Suddenly, all the lines dissolved into a boundless field of consciousness, without space, time, or subject:

I feel as if I have lived a long time and seen a lot of life. I’m about thirty-six years old, and she’s not young. But that night, as I stood among the piles in Butler’s library, I saw that I was neither small nor great, existing nor non-existent. My friends know I can be just as funny and sinister as my childhood. I love to joke around and get into the game of life fully. I also know what it means to be angry. I know it is a pleasure to be praised. I’m often on the verge of crying or laughing. But beneath all these feelings, what else is there? How can I touch it? If there isn’t anything, why would I be sure there is anything?

Still holding the book, I felt a glimmer of insight. I understood that I was free of ideals, hopes, viewpoints, or loyalties. I have no promises to keep with others. At that moment, the sense of myself as an entity among other entities disappeared. I knew that this insight did not arise out of disappointment, despair, fear, desire, or ignorance. Veil lifts silently effortlessly. That’s it. If you hit me, stone me, or even shoot me, everything that counts as “me” will fall apart. Then, what is already there will reveal itself – faint as smoke, elusive as emptiness, and yet neither smoke nor emptiness, ugly, nor ugly, beautiful, but not beautiful. It’s like a shadow on the screen.

London’s Holland House Library, home to thousands of historical and rare books, was destroyed after the 1940 blitzkrieg.
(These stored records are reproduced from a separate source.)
(** Cut at the depth the value takes, or beyond, the conversion is the
    conversion. *)
Lemma convertValue_within_enough (v : value) : forall depth next,
  conversion_depth v <= depth -> convertValue_within depth v next = Some (convertValue v next).
Proof.
  induction v using value_induction; intros depth next Hd;
    (destruct depth as [|depth]; [simpl in Hd; lia|]); try reflexivity.
  - simpl in Hd. destruct depth as [|[|depth]]; [lia | lia | reflexivity].
  - simpl. destruct (negb (n_isNaN n) && n_isFinite n); reflexivity.
  - cbn [convertValue_within convertValue].
    match goal with
    | |- context [match ?f l next with Some _ => _ | None => _ end] => set (conv := f)
    end.
    match goal with
    | |- context [let '(_, _) := ?f l next in _] => set (conv0 := f)
    end.
    assert (Hl : forall l0, incl l0 l -> forall n0, conv l0 n0 = Some (conv0 l0 n0)).
    { induction l0 as [|x l0 IH]; intros Hincl n0; [reflexivity|]. simpl.
      assert (Hx : In x l) by (apply Hincl; now left).
      rewrite Forall_forall in H. rewrite (H x Hx).
      2:{ pose proof (conversion_depth_element x l Hx). simpl in Hd. lia. }
      destruct (convertValue x n0) as [x' n1].
      rewrite IH by (intros y Hy; apply Hincl; now right).
      destruct (conv0 l0 n1). reflexivity. }
    rewrite (Hl l (incl_refl _)). destruct (conv0 l next). reflexivity.
  - cbn [convertValue_within convertValue].
    match goal with
    | |- context [match ?f o next with Some _ => _ | None => _ end] => set (conv := f)
    end.
    match goal with
    | |- context [let '(_, _) := ?f o next in _] => set (conv0 := f)
    end.
    assert (Hl : forall o0, incl o0 o -> forall n0, conv o0 n0 = Some (conv0 o0 n0)).
    { induction o0 as [|[k x] o0 IH]; intros Hincl n0; [reflexivity|]. simpl.
      assert (Hx : In (k, x) o) by (apply Hincl; now left).
      rewrite Forall_forall in H. pose proof (H (k, x) Hx) as Hkx. simpl in Hkx.
      rewrite Hkx.
      2:{ pose proof (conversion_depth_property (k, x) o Hx). simpl in *. lia. }
      destruct (convertValue x n0) as [x' n1].
      rewrite IH by (intros y Hy; apply Hincl; now right).
      destruct (conv0 o0 n1). reflexivity. }
    rewrite (Hl o (incl_refl _)). destruct (conv0 o next). reflexivity.
Qed.

(** The deepest of the values of an object. *)
Definition properties_depth (o : props) : nat :=
  fold_right (fun kv d => Nat.max (conversion_depth (snd kv)) d) 0 o.

Lemma convert_entries_within_enough (depth : nat) (o : props) : forall next,
  properties_depth o <= depth ->
  convert_entries_within depth o next = Some (convert_entries o next).
Proof.
  induction o as [|[k x] o IH]; intros next Hd; [reflexivity|]. simpl.
  unfold properties_depth in *. simpl in Hd.
  rewrite convertValue_within_enough by lia.
  destruct (convertValue x next) as [x' n1]. rewrite IH by lia.
  destruct (convert_entries o n1). reflexivity.
Qed.

Variable config : FormulaEngineConfig.

(** ** validate *)

Lemma parse_errors_returns (formulas : list FormulaDefinition) :
  exists perrs, parse_errors config formulas = Return perrs.
Proof.
  induction formulas as [|f formulas [there IH]]; simpl; [now exists []|].
  rewrite IH.
  destruct (checkExpressionLength config (expression f)) as [[] | e |] eqn:El; simpl.
  - pose proof (parse_outcome (expression f)) as Hp.
    destruct (parse (expression f)) as [ast | e |]; simpl;
      [eexists; reflexivity | eexists; reflexivity | destruct Hp].
  - eexists; reflexivity.
  - unfold checkExpressionLength in El. destruct (Nat.ltb _ _); discriminate.
Qed.

(** X17. [validate] always answers, and throws nothing.  When the answer
    is [valid], the formula ids are pairwise distinct, every expression is
    within the length limit and parses, and the evaluation order reported
    is the one [getEvaluationOrder] returns.  When two formulas share an
    id, the answer is not [valid] and its errors hold
    [DuplicateFormulaError] for that id. *)
Theorem validate_spec (formulas : list FormulaDefinition) :
  exists v, validate config formulas = Return v /\
    (valid v = true ->
       NoDup (map id formulas) /\
       (forall f, In f formulas ->
          checkExpressionLength config (expression f) = Return tt /\
          exists ast, parse (expression f) = Return ast) /\
       getEvaluationOrder formulas = Return (v_evaluationOrder v)) /\
    (forall before f1 middle f2 after,
       formulas = before ++ f1 :: middle ++ f2 :: after -> id f1 = id f2 ->
       valid v = false /\ In (DuplicateFormulaError (id f1)) (v_errors v)).
Proof.
  assert (Hv : exists v, validate config formulas = Return v).
  { unfold validate. destruct (parse_errors_returns formulas) as [perrs ->]. simpl.
    pose proof (getEvaluationOrder_outcome formulas) as Ho.
    destruct (getEvaluationOrder formulas); [eexists; reflexivity | eexists; reflexivity |].
    destruct Ho. }
  destruct Hv as [v Hv]. exists v. split; [exact Hv|].
  exact (validate_answer config formulas v Hv).
Qed.

(** ** evaluate and evaluateAll *)

Lemma try_formula_finished (f : FormulaDefinition) (res : EvaluationResult) :
  try_formula config f res <> OutOfFuel.
Proof.
  unfold try_formula.
  assert (Hh : forall e, handleError f e <> OutOfFuel).
  { intros e. unfold handleError. destruct (onError f) as [b|]; [|discriminate].
    destruct (eb_type b); discriminate. }
  assert (Hr : forall d rc, applyRounding config d rc <> OutOfFuel).
  { intros d rc. unfold applyRounding, du_round, du_toDecimalPlaces.
    destruct (mode rc); try discriminate; destruct (d_toDecimalPlaces _ _ _); discriminate. }
  match goal with
  | |- bind ?first _ <> _ =>
      assert (Hfirst : first <> OutOfFuel);
      [ destruct (rounding f) as [rc|]; [destruct (rvalue res)|]; try discriminate;
        specialize (Hr d rc); destruct (applyRounding config d rc); simpl; congruence
      | destruct first as [v1 | e |]; simpl; [| discriminate | congruence] ]
  end.
  destruct (success res); try discriminate.
  destruct (onError f) as [behavior|] eqn:Eb; try discriminate.
  destruct (error res); apply Hh.
Qed.

Lemma evaluate_formula_returns fm workingContext formulaId acc w :
  functions_terminate (engine_evaluator config) ->
  (forall i f, map_get fm i = Some f -> never_rethrows f) ->
  exists acc', fst (evaluate_formula config fm workingContext formulaId acc w) = Return acc'.
Proof.
  intros Hfn Hall. unfold evaluate_formula.
  destruct (map_get fm formulaId) as [f|] eqn:Ef; [|eexists; reflexivity].
  destruct (evaluate_returns (engine_evaluator config) (expression f)
              (snapshot (heap w) workingContext) (evalState w) Hfn) as [res [Hres _]].
  destruct (evaluate _ _ _ _) as [r st]. simpl in Hres. subst r.
  pose proof (try_formula_finished f res) as Ht.
  destruct (try_formula config f res) as [v | err |]; [eexists; reflexivity | | congruence].
  pose proof (Hall _ _ Ef) as Hf.
  destruct (onError f) as [b|] eqn:Eb; [|eexists; reflexivity].
  destruct (handleError_returns f err Hf) as [v ->]. eexists; reflexivity.
Qed.

Lemma evaluate_formulas_returns fm workingContext order : forall acc w,
  functions_terminate (engine_evaluator config) ->
  (forall i f, map_get fm i = Some f -> never_rethrows f) ->
  exists acc', fst (evaluate_formulas config fm workingContext order acc w) = Return acc'.
Proof.
  induction order as [|i order IH]; intros acc w Hfn Hall; simpl; [eexists; reflexivity|].
  destruct (evaluate_formula_returns fm workingContext i acc w Hfn Hall) as [acc1 H1].
  destruct (evaluate_formula config fm workingContext i acc w) as [r w']. simpl in H1. subst r.
  now apply IH.
Qed.

(** [normalizeContext], its conversions cut at [depth]. *)
Definition normalizeContext_within (depth : nat) (context : ContextRef) (w : World)
  : option (ContextRef * World) :=
  if negb (autoConvert config) then Some (context, w)
  else
    let st := evalState w in
    match convert_entries_within depth (heap_get (heap w) (variables_ref context))
                                 (nextRef st) with
    | Some (normalizedVariables, next) =>
        Some (mkContextRef next (collections_of context) (extra_ref context),
              mkWorld (heap_set (heap w) next normalizedVariables)
                      (mkState (recursionDepth st) (iterationCount st)
                               (accessedVariables st) (S next)))
    | None => None
    end.

(** [FormulaEngine.evaluate]: the conversion of the context stands
    outside the [try] of [Evaluator.evaluate], and a conversion that the
    stack does not admit ends the call. *)
Definition engine_evaluate_within (depth : nat) (expression : string) (context : ContextRef)
           (w : World) : result_of EvaluationResult * World :=
  match checkExpressionLength config expression with
  | Throw e => (Throw e, w)
  | OutOfFuel => (OutOfFuel, w)
  | Return _ =>
      match normalizeContext_within depth context w with
      | None => (OutOfFuel, w)
      | Some (normalizedContext, w1) =>
          let '(r, st) := evaluate (engine_evaluator config) expression
                                   (snapshot (heap w1) normalizedContext) (evalState w1) in
          (match r with Some res => Return res | None => OutOfFuel end,
           mkWorld (heap w1) st)
      end
  end.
But out of this feeling of loss of self, of this complete breakdown of identity, a profound feeling arose that he had come to himself, to a fundamental unity of his being with every being:

At that moment, I had a deep feeling I had is back. My clothes, my shoes, even the very essence of my being was gone, and I was as comfortable as a grasshopper standing on a patch of grass… When the grasshopper sits on a blade of grass, he does not think of separation, resistance, or blame… The green grasshopper blends perfectly with the green grass… He neither retreats nor tempted. He knows nothing of philosophy or proverbs. He is simply grateful for his ordinary life. Ride across the meadow, my dear friend, and salute yesterday’s child. When you can’t see me, you yourself will come back. Even when your heart is filled with despair, you will find the same grasshopper on the same blade of grass… Some of life’s dilemmas cannot be solved by study or rational thinking. We just live with them, struggle with them and become one with them… In order to live, we must die every moment. We must perish over and over in the storms that make life possible.

Thich Nhat Hanh in southwestern France during his exile, 1980s. (Image via Bloom Village).
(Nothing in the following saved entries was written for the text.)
(** Both settings are read, backend first, before anything else happens. *)
Lemma settings_then {A} (k : pystr -> pystr -> M A) (w : World) :
  bind get_backend (fun base => bind get_license (fun key => k base key)) w =
  k (setting DEFAULT_BACKEND (backend_url_txt w))
    (setting [] (license_key_txt w))
    (logs (read_settings w) w).
Proof.
  unfold bind. rewrite get_backend_run, get_license_run.
  simpl license_key_txt. now rewrite logs_logs.
Qed.

Lemma upload_file_some (E : Env) (f : pystr) (fs : list pystr) (w : World) :
  upload_file E (Some (f :: fs)) w =
  (let base := setting DEFAULT_BACKEND (backend_url_txt w) in
   let key := setting [] (license_key_txt w) in
   if is_empty key then raise (GrError SAVE_KEY_FIRST)
   else upload_loop E (base ++ py "/api/upload") key (f :: fs) (PyInt 0))
    (logs (read_settings w) w).
Proof.
  unfold upload_file.
  exact (settings_then
           (fun base key =>
              if is_empty key then raise (GrError SAVE_KEY_FIRST)
              else upload_loop E (base ++ py "/api/upload") key (f :: fs) (PyInt 0)) w).
Qed.

(** C10.  With no file list, or an empty one, [upload_file] returns
    ["No file selected."] and leaves the world exactly as it was, whatever
    the settings files hold (also when no license key is stored): nothing is
    raised, the license file is neither probed nor read, and no HTTP request
    is made. *)
Theorem upload_file_nothing_selected (E : Env) (w : World) :
  run (upload_file E None) w = (Returned NO_FILE, w) /\
  run (upload_file E (Some [])) w = (Returned NO_FILE, w) /\
  events (upload_file E None) w = [] /\
  events (upload_file E (Some [])) w = [] /\
  touches LICENSE_FILE (events (upload_file E (Some [])) w) = false /\
  posts (events (upload_file E (Some [])) w) = [].
Proof.
  assert (Hnone : events (upload_file E None) w = []) by now apply events_same.
  assert (Hnil : events (upload_file E (Some [])) w = []) by now apply events_same.
  rewrite Hnone, Hnil. repeat split.
Qed.

(** C4.  When [get_license] returns the empty string, [upload_file] on a
    non-empty list raises the missing-credential error; up to then it has only
    looked at the two settings files, and it has made no HTTP request. *)
Theorem upload_file_without_key (E : Env) (w : World) (f : pystr) (fs : list pystr) :
  result get_license w = Returned [] ->
  result (upload_file E (Some (f :: fs))) w = Raised (GrError SAVE_KEY_FIRST) /\
  events (upload_file E (Some (f :: fs))) w = read_settings w /\
  posts (events (upload_file E (Some (f :: fs))) w) = [] /\
  posts (trace (after (upload_file E (Some (f :: fs))) w)) = posts (trace w).
Proof.
  intros Hkey%result_get_license.
  assert (Hrun : upload_file E (Some (f :: fs)) w =
                 (Raised (GrError SAVE_KEY_FIRST), logs (read_settings w) w)).
  { rewrite upload_file_some. cbv zeta. now rewrite <- Hkey. }
  assert (Hev : events (upload_file E (Some (f :: fs))) w = read_settings w).
  { apply events_logs. unfold after. now rewrite Hrun. }
  unfold result, after. rewrite Hev, Hrun. simpl fst; simpl snd.
  repeat split.
  - apply posts_read_settings.
  - simpl. now rewrite posts_app, posts_read_settings, app_nil_r.
Qed.

(** *** Computations that do not touch the world *)

Lemma quiet_ret {A} (a : A) : quiet (ret a).
Proof. now exists (Returned a). Qed.

Lemma quiet_raise {A} (e : exn) : quiet (@raise A e).
Proof. now exists (Raised e). Qed.

Lemma quiet_bind {A B} (m : M A) (k : A -> M B) :
  quiet m -> (forall a, quiet (k a)) -> quiet (bind m k).
Proof.
  intros [[a|e] Hm] Hk.
  - destruct (Hk a) as [o Ho]. exists o. intros w. unfold bind. now rewrite Hm.
  - exists (Raised e). intros w. unfold bind. now rewrite Hm.
Qed.

Lemma quiet_raise_for_status (r : Response) : quiet (raise_for_status r).
Proof.
  unfold raise_for_status.
  destruct (_ && _)%bool; [apply quiet_raise | apply quiet_ret].
Qed.

Lemma quiet_response_json (r : Response) : quiet (response_json r).
Proof.
  unfold response_json. destruct (body r); [apply quiet_ret | apply quiet_raise].
Qed.

Lemma quiet_getitem (data : json) (key : pystr) : quiet (getitem data key).
Proof.
  destruct data; simpl; try apply quiet_raise.
  destruct (lookup key items); [apply quiet_ret | apply quiet_raise].
Qed.

Lemma quiet_dict_get (data : json) (key : pystr) (d : json) : quiet (dict_get data key d).
Proof. destruct data; simpl; try apply quiet_raise. apply quiet_ret. Qed.

Lemma quiet_iadd (total : number) (v : json) : quiet (iadd total v).
Proof.
  destruct total as [t|x], v; simpl;
    unfold int_add_float, float_add_int;
    try destruct (float_of_int _);
    first [apply quiet_raise | apply quiet_ret].
Qed.

Lemma quiet_join_value (sep : pystr) (v : json) : quiet (join_value sep v).
Proof.
  destruct v; simpl; try apply quiet_raise; try apply quiet_ret.
  destruct (all_str items); [apply quiet_ret | apply quiet_raise].
Qed.

Create HintDb quiet.
#[local] Hint Resolve quiet_ret quiet_raise quiet_raise_for_status
  quiet_response_json quiet_getitem quiet_dict_get quiet_iadd
  quiet_join_value : quiet.

Ltac quiet := repeat (apply quiet_bind; [|intro]); auto with quiet.

(** A guarded request whose handler returns: one POST, after which the world
    only has that request more in its trace, and nothing is raised. *)
Lemma guarded_post {A} (E : Env) (req : Request) (k : Response -> M A)
    (h : exn -> A) (w : World) :
  (forall r, quiet (k r)) ->
  exists a,
    try_except (bind (requests_post E req) k) (fun e => ret (h e)) w =
    (Returned a, log (EvPost req) w).
Proof.
  intros Hk. unfold try_except, bind, requests_post.
  destruct (backend E (posts (trace w)) req) as [e|r].
  - now exists (h e).
  - destruct (Hk r) as [[a|e] Ho]; rewrite Ho; [now exists a | now exists (h e)].
Qed.

(** Finds the guarded request of the goal and names what it returns. *)
Ltac guarded s Hs :=
  match goal with
  | |- context [@try_except ?A ?m ?hh ?w1] =>
      match m with
      | bind (requests_post ?E ?q) ?k =>
          match hh with
          | (fun e => ret (@?h e)) =>
              assert (exists a, @try_except A m hh w1 = (Returned a, log (EvPost q) w1))
                as [s Hs]
                by (apply (guarded_post E q k h w1); intro; quiet)
          end
      end
  end.

Lemma all_str_map (l : list pystr) : all_str (map JStr l) = Some l.
Proof. induction l as [|s l IH]; simpl; trivial. now rewrite IH. Qed.

Lemma is_empty_false (s : pystr) : s <> [] -> is_empty s = false.
Proof. now destruct s. Qed.

(** *** License verification *)

Lemma check_license_unfold (E : Env) (w : World) :
  check_license E w =
  (let base := setting DEFAULT_BACKEND (backend_url_txt w) in
   let key := setting [] (license_key_txt w) in
   if is_empty key then ret NO_LICENSE
   else
     try_except
       (bind (requests_post E (license_request (base ++ py "/api/license/verify") key))
          (fun resp =>
             raise_for_status resp ;;
             data <- response_json resp ;;
             plan <- getitem data (py "plan") ;;
             quota <- getitem data (py "quota_remaining") ;;
             ret (CHECK_MARK :: py " Plan: " ++ json_str E plan
                    ++ py " | Remaining: " ++ json_str E quota)))
       (fun e => ret (failure E e)))
    (logs (read_settings w) w).
Proof.
  unfold check_license.
  exact (settings_then
           (fun base key =>
              if is_empty key then ret NO_LICENSE
              else
                try_except
                  (bind (requests_post E
                           (license_request (base ++ py "/api/license/verify") key))
                     (fun resp =>
                        raise_for_status resp ;;
                        data <- response_json resp ;;
                        plan <- getitem data (py "plan") ;;
                        quota <- getitem data (py "quota_remaining") ;;
                        ret (CHECK_MARK :: py " Plan: " ++ json_str E plan
                               ++ py " | Remaining: " ++ json_str E quota)))
                  (fun e => ret (failure E e))) w).
Qed.

(** C8, as the code has it.  [check_license] never raises.  With no stored
    key it returns the no-license line without any HTTP request.  With a key
    it sends exactly one POST to [<backend>/api/license/verify]; a transport
    failure and a 4xx or 5xx response each give the failure line carrying the
    exception's text; a response of any other status whose JSON body is an
    object with [plan] and [quota_remaining] gives the status line built from
    these two fields. *)
Theorem check_license_spec (E : Env) (w : World) (base key : pystr) :
  result get_backend w = Returned base ->
  result get_license w = Returned key ->
  let req := license_request (base ++ py "/api/license/verify") key in
  let out := result (check_license E) w in
  (exists s, out = Returned s) /\
  (key = [] ->
   out = Returned NO_LICENSE /\ posts (events (check_license E) w) = []) /\
  (key <> [] ->
   posts (events (check_license E) w) = [req] /\
   (forall e, backend E (posts (trace w)) req = PostRaises e ->
              out = Returned (failure E e)) /\
   (forall r, backend E (posts (trace w)) req = PostOk r ->
              is_4xx_5xx r = true ->
              out = Returned (failure E (HTTPError r))) /\
   (forall r items plan quota,
       backend E (posts (trace w)) req = PostOk r ->
       is_4xx_5xx r = false ->
       body r = Some (JObj items) ->
       lookup (py "plan") items = Some plan ->
       lookup (py "quota_remaining") items = Some quota ->
       out = Returned (CHECK_MARK :: py " Plan: " ++ json_str E plan
                         ++ py " | Remaining: " ++ json_str E quota))).
Proof.
  intros Hbase%result_get_backend Hkey%result_get_license req out.
  subst out req. unfold result.
  assert (Hposts : posts (trace (logs (read_settings w) w)) = posts (trace w)).
  { simpl. now rewrite posts_app, posts_read_settings, app_nil_r. }
  rewrite check_license_unfold. cbv zeta. rewrite <- Hbase, <- Hkey.
  split; [|split].
  - destruct (is_empty key); [now eexists|].
    guarded s Hs. rewrite Hs. now eexists.
  - intros ->. split; trivial.
    erewrite events_logs; [apply posts_read_settings|].
    unfold after. rewrite check_license_unfold. cbv zeta. now rewrite <- Hkey.
  - intros Hne. rewrite (is_empty_false key Hne).
    split; [|split; [|split]].
    + erewrite events_logs with (evs := read_settings w ++ [EvPost _]).
      * rewrite posts_app, posts_read_settings. reflexivity.
      * unfold after. rewrite check_license_unfold. cbv zeta.
        rewrite <- Hbase, <- Hkey, (is_empty_false key Hne).
        guarded s Hs. rewrite Hs. simpl. now rewrite log_logs, logs_logs.
    + intros e He. unfold try_except, bind, requests_post.
      rewrite Hposts, He. reflexivity.
    + intros r Hr H4. unfold try_except, bind, requests_post, raise_for_status.
      rewrite Hposts, Hr. unfold is_4xx_5xx in H4. rewrite H4. reflexivity.
    + intros r items plan quota Hr H4 Hbody Hplan Hquota.
      unfold try_except, bind, requests_post, raise_for_status, response_json.
      rewrite Hposts, Hr. unfold is_4xx_5xx in H4. rewrite H4. simpl.
      rewrite Hbody. simpl. rewrite Hplan. simpl. rewrite Hquota. reflexivity.
Qed.

(** *** Chat *)

Lemma chat_unfold (E : Env) (msg mode : pystr) (w : World) :
  chat E msg mode w =
  (let base := setting DEFAULT_BACKEND (backend_url_txt w) in
   let key := setting [] (license_key_txt w) in
   if is_empty key then raise (GrError SAVE_KEY_FIRST)
   else
     try_except
       (bind (requests_post E (chat_request (base ++ py "/api/chat") key msg mode))
          (fun r =>
             raise_for_status r ;;
             data <- response_json r ;;
             answer <- getitem data (py "answer") ;;
             cites <- dict_get data (py "citations") (JArr []) ;;
             joined <- join_value (py ", ") cites ;;
             ret (answer, py "Citations: " ++ joined)))
       (fun e => ret (JStr (failure E e), [])))
    (logs (read_settings w) w).
Proof.
  unfold chat.
  exact (settings_then
           (fun base key =>
              if is_empty key then raise (GrError SAVE_KEY_FIRST)
              else
                try_except
                  (bind (requests_post E
                           (chat_request (base ++ py "/api/chat") key msg mode))
                     (fun r =>
                        raise_for_status r ;;
                        data <- response_json r ;;
                        answer <- getitem data (py "answer") ;;
                        cites <- dict_get data (py "citations") (JArr []) ;;
                        joined <- join_value (py ", ") cites ;;
                        ret (answer, py "Citations: " ++ joined)))
                  (fun e => ret (JStr (failure E e), []))) w).
Qed.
Complete this part of Palm leaf freshener – Great read in its entirety – with poetic physician Lewis Thomas, writing in the same era, on how slug and jellyfish illuminate the permeable boundaries of the self, then revisit Thich Nhat Hanh on the art of deep listening, Four Buddhist incantations on transforming fear into love, and his teachings Transformational timeless about love as an art of “interlacing”.